ACTIVITY: Beginning at whichever line contains "pose proof (be_u32_returns v ltac:(lia)) as Hr. destruct", reproduce each line of the records below word for word, ending with the last, and add nothing.

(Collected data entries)
=======

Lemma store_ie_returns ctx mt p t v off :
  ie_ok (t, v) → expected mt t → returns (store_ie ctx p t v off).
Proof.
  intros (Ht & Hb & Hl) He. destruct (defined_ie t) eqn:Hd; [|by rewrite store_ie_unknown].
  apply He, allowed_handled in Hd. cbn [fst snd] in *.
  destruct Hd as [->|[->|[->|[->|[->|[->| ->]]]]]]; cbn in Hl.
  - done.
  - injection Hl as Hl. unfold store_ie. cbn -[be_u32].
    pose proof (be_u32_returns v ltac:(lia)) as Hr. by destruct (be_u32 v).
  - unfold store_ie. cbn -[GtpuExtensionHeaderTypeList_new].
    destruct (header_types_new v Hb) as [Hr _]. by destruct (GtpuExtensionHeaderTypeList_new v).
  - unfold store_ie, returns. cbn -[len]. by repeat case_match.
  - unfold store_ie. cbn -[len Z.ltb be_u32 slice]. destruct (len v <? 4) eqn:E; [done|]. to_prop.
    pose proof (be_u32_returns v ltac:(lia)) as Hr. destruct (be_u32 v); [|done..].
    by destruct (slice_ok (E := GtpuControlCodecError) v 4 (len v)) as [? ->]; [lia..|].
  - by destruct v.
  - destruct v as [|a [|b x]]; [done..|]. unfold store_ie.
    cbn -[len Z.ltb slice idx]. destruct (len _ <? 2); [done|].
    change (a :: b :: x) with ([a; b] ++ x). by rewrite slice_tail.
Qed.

=======

REPLY TO THE TASK:
    pose proof (be_u32_returns v ltac:(lia)) as Hr. destruct (be_u32 v); [|done..].
    by destruct (slice_ok (E := GtpuControlCodecError) v 4 (len v)) as [? ->]; [lia..|].
  - by destruct v.
  - destruct v as [|a [|b x]]; [done..|]. unfold store_ie.
    cbn -[len Z.ltb slice idx]. destruct (len _ <? 2); [done|].
    change (a :: b :: x) with ([a; b] ++ x). by rewrite slice_tail.
Qed.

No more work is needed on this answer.